Bennett told the Knesset he authorized the operation for the airman who has been missing since 1986 out of the spirit of the Jewish concept of redeeming captives and that he had informed Arad’s family.

“Last month, Mossad agents – men and women – embarked on a complex, wide-ranging and daring operation to find the remains and whereabouts of Ron Arad,” said the Prime Minister. 

“That is all that can be said at the moment,” Bennett said. He also thanked the IDF and Shin Bet for the “outstanding collaboration” in the special operation.

Bennett added that “redeeming prisoners is a Jewish value that became one of the holiest values of the State of Israel…It defines us and makes us unique. We will continue to act to bring all our sons home from anywhere.”

The prime minister also said that he informed Arad’s family of the operation. His relatives told Channel 12 that they “continue to hope that maybe one day we will know what was Ron’s fate.”

Arad was captured on October 16, 1986, after a bomb his plane dropped caused damage to the aircraft, forcing him and the plane’s pilot to bail out. The pilot was saved, but Arad was taken by Lebanese Shiite group Amal, and later transferred to Iranian forces. 

Arad sent three letters from captivity, and two photos of him were released. Israel lost track of Arad in 1988. 

There have been several Israeli operations to get more information about Arad’s fate, including the capture of Hezbollah members and offering a $10 million reward. A joint report by Mossad and the IDF determined in 2016 that Arad likely died in 1988. 

A spokesman for Bennett would only say that the reason for the announcement was to “update Knesset members.”

Asked if it was connected to a likely upcoming trip by the prime minister to Moscow, the spokesman said no. No date has been set for the visit, but Bennett agreed to meet with Russian President Vladimir Putin. 

The Russian military found the remains of Israeli missing soldier Zachary Baumel in 2019, returning them to Israel. Russia maintains a military presence in Syria. 

Bennett also said in his speech that under his leadership, he strengthened Israel’s relationship with the United States, “despite those who have been trying to harm our effort,” a reference to opposition leader Benjamin Netanyahu.

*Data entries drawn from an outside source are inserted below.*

(** [Table({name: column, ...})]: the columns in the order of the dict;
    columns of different lengths are refused with [ValueError].  The
    cells are kept here as the Python values handed in: astropy goes on
    to give each column a single type (a column holding a string and an
    integer becomes a column of strings), which changes cell values and
    is not part of this definition; nothing below relies on the cells of
    a built table being what a file read back holds. *)
Definition astropy_Table (cols : list (string * Column)) : exn + Table :=
  if same_lengths (len_table cols) cols then inr cols else inl ValueError.

(** ** Sky coordinates *)

Record SkyCoord : Type := { ra : float; dec : float }.

(** ** Event records and the shared record store *)

Record Key : Type :=
  { objectid : value; label : value; band : string; time : value }.

(** A row of a frame before [set_index]: six plain columns. *)
Record FrameRow : Type :=
  { c_flux : float; c_err : float; c_time : value;
    c_objectid : value; c_band : string; c_label : value }.

(** A row once [objectid], [label], [band], [time] are the index. *)
Record Row : Type := { key : Key; flux : float; err : float }.

Definition DataFrame := list Row.

Fixpoint zip6 (fl er : list float) (ti ob : list value) (ba : list string)
  (la : list value) : list FrameRow :=
  match fl, er, ti, ob, ba, la with
  | f :: fl', e :: er', t :: ti', o :: ob', b :: ba', l :: la' =>
      {| c_flux := f; c_err := e; c_time := t;
         c_objectid := o; c_band := b; c_label := l |}
        :: zip6 fl' er' ti' ob' ba' la'
  | _, _, _, _, _, _ => []
  end.

(** [pd.DataFrame(dict(flux=, err=, time=, objectid=, band=, label=))]:
    one row per position; columns of different lengths are refused with
    [ValueError]. *)
Definition pd_DataFrame (fl er : list float) (ti ob : list value)
  (ba : list string) (la : list value) : exn + list FrameRow :=
  let n := length fl in
  if Nat.eqb (length er) n && Nat.eqb (length ti) n && Nat.eqb (length ob) n
     && Nat.eqb (length ba) n && Nat.eqb (length la) n
  then inr (zip6 fl er ti ob ba la)
  else inl ValueError.

(** [.set_index(["objectid", "label", "band", "time"])] *)
Definition set_index (df : list FrameRow) : DataFrame :=
  map (fun r => {| key := {| objectid := c_objectid r; label := c_label r;
                             band := c_band r; time := c_time r |};
                   flux := c_flux r; err := c_err r |}) df.

(** Modelled from the spec: the class [MultiIndexDFObject] of the module
    [data_structures] is imported by the source but is not part of it.
    The specification describes it as a collection of event records,
    created empty, whose single mutating operation appends a batch of
    rows; nothing is deduplicated, updated or removed. *)
Definition MultiIndexDFObject := list Row.

(** Modelled from the spec: the constructor [MultiIndexDFObject()], which
    gives the store "created empty at the start of a retrieval call". *)
Definition MultiIndexDFObject_new : MultiIndexDFObject := [].

(** Modelled from the spec: the method [append], the store's "single
    mutating operation -- append a batch of rows"; the rows already
    stored stay, the batch follows them. *)
Definition append (df_lc : MultiIndexDFObject) (x : DataFrame)
  : MultiIndexDFObject := df_lc ++ x.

The two current and former prime ministers did not shake hands between their speeches – though they did so earlier Monday, at a memorial for former president Shimon Peres – and Netanyahu accused Bennett of being at fault for every COVID-19 death since he took over. 

Israel’s Prime Minister Naftali Bennett speaks during the weekly cabinet meeting at the Prime Minister’s Office in Jerusalem, September 5, 2021. (credit: SEBASTIAN SCHEINER/POOL VIA REUTERS)

Criticizing Bennett’s speech to the UN General Assembly, Netanyahu said Bennett should have attacked Iran’s leader, instead of Israel’s top healthcare professionals.